Repeat word for word the opening stretch of the entries, from the first line through the line containing "(** ** Exceptions and results *)".

**** Records for the exercise

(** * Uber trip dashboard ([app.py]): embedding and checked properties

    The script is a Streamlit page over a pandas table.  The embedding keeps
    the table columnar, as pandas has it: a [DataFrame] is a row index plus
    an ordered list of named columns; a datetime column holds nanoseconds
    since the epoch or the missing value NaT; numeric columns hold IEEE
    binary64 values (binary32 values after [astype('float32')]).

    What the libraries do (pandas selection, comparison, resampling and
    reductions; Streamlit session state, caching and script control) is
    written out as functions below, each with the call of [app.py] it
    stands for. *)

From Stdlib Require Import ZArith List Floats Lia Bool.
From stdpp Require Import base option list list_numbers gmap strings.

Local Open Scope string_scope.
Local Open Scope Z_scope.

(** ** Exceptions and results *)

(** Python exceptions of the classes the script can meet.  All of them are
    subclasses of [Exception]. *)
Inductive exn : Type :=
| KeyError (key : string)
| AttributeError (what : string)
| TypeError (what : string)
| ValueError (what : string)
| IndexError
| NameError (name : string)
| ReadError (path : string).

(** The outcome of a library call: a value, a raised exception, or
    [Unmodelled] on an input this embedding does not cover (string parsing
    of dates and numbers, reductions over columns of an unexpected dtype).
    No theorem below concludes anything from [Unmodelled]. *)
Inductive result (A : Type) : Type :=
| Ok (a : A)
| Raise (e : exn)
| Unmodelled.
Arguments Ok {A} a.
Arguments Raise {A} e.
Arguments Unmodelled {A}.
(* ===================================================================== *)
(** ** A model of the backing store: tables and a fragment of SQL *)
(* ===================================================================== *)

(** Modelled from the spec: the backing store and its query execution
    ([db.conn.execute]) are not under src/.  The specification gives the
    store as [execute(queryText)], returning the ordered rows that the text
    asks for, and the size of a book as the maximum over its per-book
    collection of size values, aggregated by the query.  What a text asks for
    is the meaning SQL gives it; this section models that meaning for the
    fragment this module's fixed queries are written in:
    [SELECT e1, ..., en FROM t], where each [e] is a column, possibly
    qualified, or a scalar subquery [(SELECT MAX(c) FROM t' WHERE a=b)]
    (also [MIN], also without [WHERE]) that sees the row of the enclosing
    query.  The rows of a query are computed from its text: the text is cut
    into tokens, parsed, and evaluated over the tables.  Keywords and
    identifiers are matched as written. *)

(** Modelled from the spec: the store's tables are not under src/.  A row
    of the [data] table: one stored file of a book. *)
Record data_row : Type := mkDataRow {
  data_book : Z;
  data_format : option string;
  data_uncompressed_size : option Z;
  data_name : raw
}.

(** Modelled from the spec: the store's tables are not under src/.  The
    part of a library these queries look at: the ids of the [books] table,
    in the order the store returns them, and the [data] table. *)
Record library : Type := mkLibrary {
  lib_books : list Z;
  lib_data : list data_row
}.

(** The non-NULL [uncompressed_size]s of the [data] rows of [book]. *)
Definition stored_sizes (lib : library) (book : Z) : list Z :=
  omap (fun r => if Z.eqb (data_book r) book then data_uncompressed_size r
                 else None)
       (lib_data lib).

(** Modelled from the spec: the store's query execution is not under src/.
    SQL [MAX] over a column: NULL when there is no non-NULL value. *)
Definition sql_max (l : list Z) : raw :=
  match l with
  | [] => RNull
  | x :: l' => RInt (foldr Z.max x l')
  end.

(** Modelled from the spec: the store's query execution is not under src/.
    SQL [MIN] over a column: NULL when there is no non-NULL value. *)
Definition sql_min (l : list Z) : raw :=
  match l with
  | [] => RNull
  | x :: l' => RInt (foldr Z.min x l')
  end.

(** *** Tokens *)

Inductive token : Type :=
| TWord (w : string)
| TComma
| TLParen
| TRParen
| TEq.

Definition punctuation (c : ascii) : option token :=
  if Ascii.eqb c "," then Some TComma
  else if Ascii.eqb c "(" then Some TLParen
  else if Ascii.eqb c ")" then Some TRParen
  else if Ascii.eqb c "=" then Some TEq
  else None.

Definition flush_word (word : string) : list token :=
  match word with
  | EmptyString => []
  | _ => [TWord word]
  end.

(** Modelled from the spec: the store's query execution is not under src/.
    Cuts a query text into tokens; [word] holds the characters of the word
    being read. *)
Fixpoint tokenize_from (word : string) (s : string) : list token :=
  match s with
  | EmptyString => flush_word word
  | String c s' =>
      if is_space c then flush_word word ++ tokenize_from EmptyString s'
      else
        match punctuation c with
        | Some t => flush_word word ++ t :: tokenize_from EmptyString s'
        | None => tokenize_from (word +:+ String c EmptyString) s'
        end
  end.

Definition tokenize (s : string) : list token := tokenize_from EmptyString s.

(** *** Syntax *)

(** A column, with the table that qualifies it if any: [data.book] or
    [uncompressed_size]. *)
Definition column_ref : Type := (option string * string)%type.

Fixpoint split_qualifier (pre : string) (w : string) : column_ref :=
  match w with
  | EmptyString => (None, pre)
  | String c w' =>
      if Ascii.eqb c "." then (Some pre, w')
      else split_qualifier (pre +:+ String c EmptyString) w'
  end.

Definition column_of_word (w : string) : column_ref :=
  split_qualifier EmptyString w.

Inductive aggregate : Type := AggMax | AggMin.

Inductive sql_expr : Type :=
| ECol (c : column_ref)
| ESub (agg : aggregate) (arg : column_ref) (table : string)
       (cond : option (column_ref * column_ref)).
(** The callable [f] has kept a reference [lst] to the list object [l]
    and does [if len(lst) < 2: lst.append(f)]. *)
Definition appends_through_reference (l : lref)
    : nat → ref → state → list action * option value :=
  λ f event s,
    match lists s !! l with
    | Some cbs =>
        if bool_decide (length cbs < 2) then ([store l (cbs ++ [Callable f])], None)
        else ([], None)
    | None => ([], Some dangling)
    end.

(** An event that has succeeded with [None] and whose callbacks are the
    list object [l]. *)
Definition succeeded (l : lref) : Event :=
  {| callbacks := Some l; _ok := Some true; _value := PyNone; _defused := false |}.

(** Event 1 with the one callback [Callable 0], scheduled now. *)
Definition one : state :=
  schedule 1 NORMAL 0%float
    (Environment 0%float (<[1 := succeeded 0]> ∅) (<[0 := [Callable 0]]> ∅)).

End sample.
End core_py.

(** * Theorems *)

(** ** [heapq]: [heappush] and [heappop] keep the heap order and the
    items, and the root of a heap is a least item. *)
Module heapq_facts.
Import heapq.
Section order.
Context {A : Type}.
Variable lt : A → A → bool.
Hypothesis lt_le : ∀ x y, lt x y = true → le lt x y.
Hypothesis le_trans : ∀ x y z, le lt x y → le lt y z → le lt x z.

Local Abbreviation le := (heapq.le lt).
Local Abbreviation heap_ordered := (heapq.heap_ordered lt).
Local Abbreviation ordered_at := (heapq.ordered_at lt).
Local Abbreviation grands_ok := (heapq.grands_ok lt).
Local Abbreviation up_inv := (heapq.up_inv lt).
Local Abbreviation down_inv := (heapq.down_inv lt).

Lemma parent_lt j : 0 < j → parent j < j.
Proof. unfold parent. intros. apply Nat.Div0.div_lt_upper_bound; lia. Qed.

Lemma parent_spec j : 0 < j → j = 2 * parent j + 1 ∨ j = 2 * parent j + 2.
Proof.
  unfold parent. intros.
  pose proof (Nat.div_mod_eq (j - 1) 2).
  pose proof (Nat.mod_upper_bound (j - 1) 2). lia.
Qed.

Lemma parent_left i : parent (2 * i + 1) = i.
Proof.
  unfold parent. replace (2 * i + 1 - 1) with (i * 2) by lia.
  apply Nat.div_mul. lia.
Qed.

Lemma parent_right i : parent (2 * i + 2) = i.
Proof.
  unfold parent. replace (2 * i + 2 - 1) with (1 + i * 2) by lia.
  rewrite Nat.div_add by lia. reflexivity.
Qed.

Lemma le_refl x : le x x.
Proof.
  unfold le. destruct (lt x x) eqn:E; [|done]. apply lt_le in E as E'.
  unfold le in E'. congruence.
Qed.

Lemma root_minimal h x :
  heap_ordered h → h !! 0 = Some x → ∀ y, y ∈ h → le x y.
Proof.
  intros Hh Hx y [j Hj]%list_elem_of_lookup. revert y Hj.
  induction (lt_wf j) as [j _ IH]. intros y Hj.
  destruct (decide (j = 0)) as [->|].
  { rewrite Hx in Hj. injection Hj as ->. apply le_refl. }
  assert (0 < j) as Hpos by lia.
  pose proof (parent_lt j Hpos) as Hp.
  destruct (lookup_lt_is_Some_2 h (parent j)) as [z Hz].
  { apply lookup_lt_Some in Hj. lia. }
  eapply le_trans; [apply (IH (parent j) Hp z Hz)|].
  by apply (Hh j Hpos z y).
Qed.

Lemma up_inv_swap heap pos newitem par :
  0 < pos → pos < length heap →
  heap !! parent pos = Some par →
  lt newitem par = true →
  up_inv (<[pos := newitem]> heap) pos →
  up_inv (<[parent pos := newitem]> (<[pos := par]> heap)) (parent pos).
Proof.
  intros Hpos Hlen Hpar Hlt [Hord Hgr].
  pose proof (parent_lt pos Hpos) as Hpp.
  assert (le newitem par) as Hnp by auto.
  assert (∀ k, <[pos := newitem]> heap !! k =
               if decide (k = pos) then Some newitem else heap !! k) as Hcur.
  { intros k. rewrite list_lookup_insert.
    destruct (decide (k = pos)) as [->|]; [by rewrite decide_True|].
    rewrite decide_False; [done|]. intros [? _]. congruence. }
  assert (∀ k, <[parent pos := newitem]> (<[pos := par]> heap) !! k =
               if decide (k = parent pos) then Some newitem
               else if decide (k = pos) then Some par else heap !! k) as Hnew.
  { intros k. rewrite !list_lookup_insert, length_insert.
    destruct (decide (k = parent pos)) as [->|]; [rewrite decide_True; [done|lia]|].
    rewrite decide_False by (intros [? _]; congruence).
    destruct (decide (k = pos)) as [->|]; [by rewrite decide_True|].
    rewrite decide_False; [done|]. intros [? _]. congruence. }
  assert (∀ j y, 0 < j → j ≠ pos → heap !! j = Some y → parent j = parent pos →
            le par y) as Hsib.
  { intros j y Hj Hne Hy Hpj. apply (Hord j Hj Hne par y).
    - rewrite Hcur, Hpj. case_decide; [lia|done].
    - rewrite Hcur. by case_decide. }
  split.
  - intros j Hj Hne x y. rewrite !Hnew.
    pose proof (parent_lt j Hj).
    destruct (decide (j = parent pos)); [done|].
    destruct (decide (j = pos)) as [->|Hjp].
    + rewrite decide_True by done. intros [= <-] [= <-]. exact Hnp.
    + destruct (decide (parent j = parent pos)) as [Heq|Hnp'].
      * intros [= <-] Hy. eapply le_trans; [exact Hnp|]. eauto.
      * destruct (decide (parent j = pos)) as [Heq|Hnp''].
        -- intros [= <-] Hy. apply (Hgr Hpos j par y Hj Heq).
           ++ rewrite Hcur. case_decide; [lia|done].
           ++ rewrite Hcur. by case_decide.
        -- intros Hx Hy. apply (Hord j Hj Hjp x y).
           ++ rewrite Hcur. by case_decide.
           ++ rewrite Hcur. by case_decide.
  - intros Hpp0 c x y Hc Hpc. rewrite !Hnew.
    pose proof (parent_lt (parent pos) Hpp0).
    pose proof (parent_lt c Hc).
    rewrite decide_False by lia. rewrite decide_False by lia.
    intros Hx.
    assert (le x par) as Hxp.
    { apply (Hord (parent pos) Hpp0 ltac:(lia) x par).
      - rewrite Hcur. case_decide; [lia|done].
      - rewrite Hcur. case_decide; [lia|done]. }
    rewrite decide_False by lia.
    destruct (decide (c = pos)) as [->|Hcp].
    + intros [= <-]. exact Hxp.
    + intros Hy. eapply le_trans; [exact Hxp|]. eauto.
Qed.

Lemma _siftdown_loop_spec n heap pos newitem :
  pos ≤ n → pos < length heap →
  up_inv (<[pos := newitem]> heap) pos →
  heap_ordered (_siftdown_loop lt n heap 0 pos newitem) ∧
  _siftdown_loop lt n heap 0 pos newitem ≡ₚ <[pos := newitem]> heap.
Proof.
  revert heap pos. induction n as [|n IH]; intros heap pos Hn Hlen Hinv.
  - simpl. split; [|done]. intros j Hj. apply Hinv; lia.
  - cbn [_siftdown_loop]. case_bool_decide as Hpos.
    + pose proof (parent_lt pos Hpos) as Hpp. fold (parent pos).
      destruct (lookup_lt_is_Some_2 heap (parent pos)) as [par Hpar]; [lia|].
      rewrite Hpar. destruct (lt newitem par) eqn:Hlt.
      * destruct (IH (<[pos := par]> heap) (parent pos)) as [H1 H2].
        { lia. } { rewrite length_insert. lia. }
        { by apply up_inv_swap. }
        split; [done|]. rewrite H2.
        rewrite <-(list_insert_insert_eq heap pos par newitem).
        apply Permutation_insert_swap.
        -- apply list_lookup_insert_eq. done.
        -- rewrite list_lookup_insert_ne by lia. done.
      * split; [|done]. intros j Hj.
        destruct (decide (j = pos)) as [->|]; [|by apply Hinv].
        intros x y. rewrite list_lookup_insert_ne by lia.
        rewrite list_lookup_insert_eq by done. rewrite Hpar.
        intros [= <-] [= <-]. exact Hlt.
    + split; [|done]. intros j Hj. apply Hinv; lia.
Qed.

********

◆ **Answer**
(** * Uber trip dashboard ([app.py]): embedding and checked properties

    The script is a Streamlit page over a pandas table.  The embedding keeps
    the table columnar, as pandas has it: a [DataFrame] is a row index plus
    an ordered list of named columns; a datetime column holds nanoseconds
    since the epoch or the missing value NaT; numeric columns hold IEEE
    binary64 values (binary32 values after [astype('float32')]).

    What the libraries do (pandas selection, comparison, resampling and
    reductions; Streamlit session state, caching and script control) is
    written out as functions below, each with the call of [app.py] it
    stands for. *)

From Stdlib Require Import ZArith List Floats Lia Bool.
From stdpp Require Import base option list list_numbers gmap strings.

Local Open Scope string_scope.
Local Open Scope Z_scope.

(** ** Exceptions and results *)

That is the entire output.